Which energy companies have already gone bust?

These companies have already gone into administration this year:

- Utility Point (14 September)

- People’s Energy (14 September)

- PFP Energy (7 September)

- MoneyPlus Energy (7 September)

- HUB Energy (9 August)

What should I do if my energy supplier goes bust?

Sit tight. Ofgem will move you to a new supplier. Take pictures of your meters, and download or print out your bills from the old supplier.

If Ofgem moves you to a supplier or a deal you are not happy with, you can then shop around.

If your energy supplier owes you money, your money is protected and you should get it back.
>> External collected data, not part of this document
(** * The building system of js/gameplay/BuildingSystem.js

    A shallow embedding of the [BuildingSystem] class (grid snapping,
    surface-normal orientation, placement validation, commit, timed
    construction and damage) together with the parts of its collaborators
    that the class touches, and of the classes around it: the physics
    world, the engine's frame loop and its frame callbacks, the scene
    manager, the camera's mouse handling, the weapon and the projectile.

    Conventions of the embedding.
    - JavaScript numbers are exact rationals ([Q]): IEEE rounding is
      abstracted away, a decimal literal stands for its mathematical value
      and [Math.PI] for the value of the double it denotes.  Numbers are
      compared with [==] ([Qeq]) unless a result is built from literals.
    - Objects that are shared and mutated (the structure records, which the
      [structures] array and the interval closures both reference) live in a
      [heap]; a reference is an index into it.
    - The scene graph, the physics world and the network are collaborators:
      every call the class makes on them is appended to the [calls] log.
    - What the host supplies (the ray-cast result, the clocks, the random
      number) is an argument of the operation that reads it.
    - A thrown [TypeError] is the result [None]. *)

From Stdlib Require Import QArith Qround Qabs Qminmax Lqa ZArith Lia.
From stdpp Require Import base option list strings gmap.

Open Scope Q_scope.

(** ** Numbers *)

Module JsMath.

(** [Math.round]: the nearest integer, a tie going up. *)
Definition round (v : Q) : Z := Qfloor (v + (1 # 2)).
Other than this you will not have to do anything. Ofgem will automatically move you to a new supplier. This might take a few weeks, but your new supplier will contact you when it is sorted.

You can continue to use your gas and electricity as before in the meanwhile.

Why gas prices are surging

OGUK, representing the offshore oil and gas industry, reported wholesale prices for gas have surged 250% since January – with a 70% rise since August alone.

The rise in gas prices has been blamed on a number of factors, including a cold winter which left stocks depleted, high demand for liquefied natural gas from Asia and a reduction in supplies from Russia.

Following a meeting on Sunday with the regulator Ofgem, Mr Kwarteng said “well-rehearsed plans” were in place to ensure consumers were not cut off in the event of further failures.

However, he is expected on Monday to come under pressure from the big suppliers for a major Government support package to help them through the crisis.